O SUS, em particular, precisa ver atualizada sua visão estratégica com base na epidemiologia, mirando mudanças estruturais e operacionais; a implantação de equipamentos (hospitais,  postos de saúde, UPA´s, etc), baseados em critérios eleitoreiros não farão frente às profundas mudanças demográfica (envelhecimento) e epidemiológica da nossa sociedade – como as trazidas por doenças crônicas degenerativas não transmissíveis e diversas doenças emergentes; esse ponto nos leva ao último aspecto do panorama aqui contemplado, precipitadamente considerado pós-pandêmico: a convivência global com uma vasta gama de doenças negligenciadas, que afligem mais de um quarto da população do planeta – muitas de origem animal (zoonoses) e associadas a desequilíbrios ambientais.

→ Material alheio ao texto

(** X9.  The shorthands of a leaf: the operator [Op.any] (or [Op.all]) with
    the operand [r] is the equality with the operand [{[Op.any]: r}] (or
    [{[Op.all]: r}]), and the operator [Op.col] with the operand [r] is the
    equality with the column reference [Col(r)]. *)
Theorem leaf_shorthands (dialect : Dialect)
    (this_formatSequelizeMethod : method -> Options -> result string)
    (options : Options) (left_ r : value) (leftDataType : option DataType) :
  formatPojoWhere_handlePart dialect this_formatSequelizeMethod options left_
    (Some OpAny) r leftDataType
  = formatPojoWhere_handlePart dialect this_formatSequelizeMethod options left_
      (Some OpEq) (oper OpAny r) leftDataType
  /\ formatPojoWhere_handlePart dialect this_formatSequelizeMethod options left_
       (Some OpAll) r leftDataType
     = formatPojoWhere_handlePart dialect this_formatSequelizeMethod options left_
         (Some OpEq) (oper OpAll r) leftDataType
  /\ formatPojoWhere_handlePart dialect this_formatSequelizeMethod options left_
       (Some OpCol) r leftDataType
     = formatPojoWhere_handlePart dialect this_formatSequelizeMethod options left_
         (Some OpEq) (VMethod (Col [r])) leftDataType.
Proof. repeat split. Qed.

(** X10.  On a string the six substring operators are [LIKE] and [NOT LIKE]
    comparisons with the string between [%] marks: after it for
    "starts with", before it for "ends with", on both sides for "substring".
    The string itself is passed on unchanged. *)
Theorem substring_operators_on_strings (dialect : Dialect)
    (this_formatSequelizeMethod : method -> Options -> result string)
    (options : Options) (left_ : value) (s : string)
    (leftDataType : option DataType) :
  let leaf operator right_ :=
    formatPojoWhere_handlePart dialect this_formatSequelizeMethod options left_
      (Some operator) (VStr right_) leftDataType in
  leaf OpStartsWith s = leaf OpLike (s ++ "%")
  /\ leaf OpNotStartsWith s = leaf OpNotLike (s ++ "%")
  /\ leaf OpEndsWith s = leaf OpLike ("%" ++ s)
  /\ leaf OpNotEndsWith s = leaf OpNotLike ("%" ++ s)
  /\ leaf OpSubstring s = leaf OpLike ("%" ++ s ++ "%")
  /\ leaf OpNotSubstring s = leaf OpNotLike ("%" ++ s ++ "%").
Proof.
  cbv zeta. unfold formatPojoWhere_handlePart.
  cbn [resolveOperator fst snd bind operatorMethod].
  unfold Op_startsWith, Op_notStartsWith, Op_endsWith, Op_notEndsWith,
    Op_substring, Op_notSubstring, formatSubstring.
  rewrite !append_empty_r. repeat split.
Qed.

(* ------------------------------------------------------------------ *)
(** ** Further properties of the operator methods *)

Section OperatorContracts.

Variable dialect : Dialect.
Variable this_formatSequelizeMethod : method -> Options -> result string.

(** X11.  [Op.is] and [Op.isNot] accept [null], a boolean or a literal as
    right operand, which they hand to the generic binary operation; with any
    other right operand they throw, and nothing is escaped. *)
Theorem Op_is_contract (left_ right_ : value)
    (leftDataType rightDataType : option DataType) (operator : Op)
    (options : Options) :
  operatorMethod dialect this_formatSequelizeMethod OpIs
  = Op_is dialect this_formatSequelizeMethod
  /\ operatorMethod dialect this_formatSequelizeMethod OpIsNot
     = Op_is dialect this_formatSequelizeMethod
  /\ (right_ = VNull \/ (exists b, right_ = VBool b) \/ isLiteral right_ = true ->
      Op_is dialect this_formatSequelizeMethod left_ leftDataType operator right_
        rightDataType options
      = formatBinaryOperation dialect this_formatSequelizeMethod left_ leftDataType
          operator right_ rightDataType options)
  /\ (right_ <> VNull -> (forall b, right_ <> VBool b) -> isLiteral right_ = false ->
      Op_is dialect this_formatSequelizeMethod left_ leftDataType operator right_
        rightDataType options
      = Throw IsRequiresNullBooleanOrLiteral).
Proof.
  split; [reflexivity|]. split; [reflexivity|]. split.
  - intros [-> | [[b ->] | Hlit]]; try reflexivity.
    destruct right_ as [| | | | | | | m | |]; try discriminate Hlit.
    destruct m; try discriminate Hlit. reflexivity.
  - intros Hnull Hbool Hlit.
    destruct right_ as [| | | | | | | m | |]; try reflexivity.
    + now contradiction Hnull.
    + now contradiction (Hbool b).
    + destruct m; try reflexivity. discriminate Hlit.
Qed.

(** X12.  [Op.between] and [Op.notBetween] escape the left operand first.  If
    that succeeds, an array of exactly two values renders
    [left BETWEEN low AND high] (or [NOT BETWEEN]) once both values are
    escaped, and a right operand that is neither a SequelizeMethod nor an
    array of two elements throws. *)
Theorem Op_between_contract (left_ : value)
    (leftDataType rightDataType : option DataType) (operator : Op)
    (options : Options) (leftSql : string) :
  escape dialect this_formatSequelizeMethod left_
    (withType options (nullish leftDataType rightDataType)) = Ok leftSql ->
  (forall low high lowSql highSql,
      escape dialect this_formatSequelizeMethod low
        (withType options (nullish rightDataType leftDataType)) = Ok lowSql ->
      escape dialect this_formatSequelizeMethod high
        (withType options (nullish rightDataType leftDataType)) = Ok highSql ->
      Op_between dialect this_formatSequelizeMethod left_ leftDataType operator
        (VArr [low; high]) rightDataType options
      = Ok (leftSql ++ " " ++ operatorText operator ++ " "
              ++ lowSql ++ " AND " ++ highSql))
  /\ (forall right_,
         isSequelizeMethod right_ = false ->
         (forall items, right_ = VArr items -> length items <> 2) ->
         Op_between dialect this_formatSequelizeMethod left_ leftDataType operator
           right_ rightDataType options
         = Throw BetweenRequiresPairOrLiteral).
Proof.
  intros Hleft. split.
  - intros low high lowSql highSql Hlow Hhigh. unfold Op_between.
    rewrite Hleft. cbn [bind]. rewrite Hlow. cbn [bind]. rewrite Hhigh. reflexivity.
  - intros right_ Hmethod Hlen. unfold Op_between. rewrite Hleft. cbn [bind].
    destruct right_ as [| | | | | items | | m | |]; try reflexivity;
      try discriminate Hmethod.
    destruct items as [|a [|b [|c rest]]]; try reflexivity.
    now contradiction (Hlen [a; b] eq_refl).
Qed.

Assim como subestimamos as consequências duradouras da Covid-19 para a saúde dos pacientes recuperados, tendemos a fazê-lo com os riscos de um ecossistema socioambiental globalmente integrado e cada vez mais estressado; adoecem os ambientes, os animais e as pessoas. A redução acelerada da biodiversidade, a destruição de biomas essenciais e as diferentes formas de contaminação dos cursos d’água nos obrigam a reconhecer os limites do “orçamento planetário” – como já ocorre no acúmulo de carbono na atmosfera e o aquecimento global. Enquanto muitas lideranças (públicas e privadas) trabalham no limite de uma concepção míope de eficiência, os riscos pessoais, locais e regionais de adoecimento podem se converter em sucessivas crises globais. Em outras palavras, o planeta nunca foi um terreno tão fértil para novas pandemias, para as quais seguimos despreparados.

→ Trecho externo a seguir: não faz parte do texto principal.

(** * Hubbub: the tokeniser and the foreign-content insertion mode

    A shallow embedding of [src/tokeniser/tokeniser.c] and of
    [src/treebuilder/in_foreign_content.c].  Every handler of the tokeniser
    is a function on an explicit tokeniser value; the calls made to the
    client's callbacks are recorded in a trace.  The input stream, the
    entity search and the element stack are collaborators whose code lives
    elsewhere; they are modelled from their documented contracts. *)

From Stdlib Require Import ZArith Lia Bool Ascii String.
From stdpp Require Import base option list.

Local Open Scope Z_scope.

(** ** Outcomes of a C call *)

(** A call either returns, or ends the process through [abort()], or does
    something the C standard leaves undefined (a call through a null
    function pointer, an array access out of bounds).  [Timeout] is not a
    behaviour of the program: it says that the budget of a model loop ran
    out. *)
Inductive result (A : Type) : Type :=
| Ok (a : A)
| Abort
| Undefined
| Timeout.
Arguments Ok {A} a.
Arguments Abort {A}.
Arguments Undefined {A}.
Arguments Timeout {A}.

#[export] Instance result_ret : MRet result := fun A a => Ok a.
#[export] Instance result_bind : MBind result := fun A B f m =>
  match m with
  | Ok a => f a
  | Abort => Abort
  | Undefined => Undefined
  | Timeout => Timeout
  end.

Definition of_option {A : Type} (o : option A) : result A :=
  match o with Some a => Ok a | None => Undefined end.

(** ** Machine integers and character constants *)

Definition u32 (x : Z) : Z := x mod 2 ^ 32.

Assim como o Dr. Li Wenliang, oftalmologista, soube levantar corajosamente a voz para alertar o mundo em 2019, aos primeiros sinais de uma possível epidemia com potencial pandêmico, os profissionais da saúde humana, animal e ambiental, dentro ou fora de hospitais e serviços de saúde, precisarão se ver como elos de uma rede intersetorial para detecção e prevenção de doenças e agravos; afinal, somos uma sociedade tecnologicamente mais poderosa, embora, paradoxalmente, mais vulnerável. Essa abordagem de Saúde Única, recém abraçada pela OMS e pelo próprio G-20, nos convida a lembrar que – todos, pessoas, animais, ambientes e empresas – interagimos em um ecossistema com suas regras “naturais” de governança; conforme a civilização humana viola princípios básicos dessa governança, todo o sistema perde seu equilíbrio... e as consequências já têm sido fatais.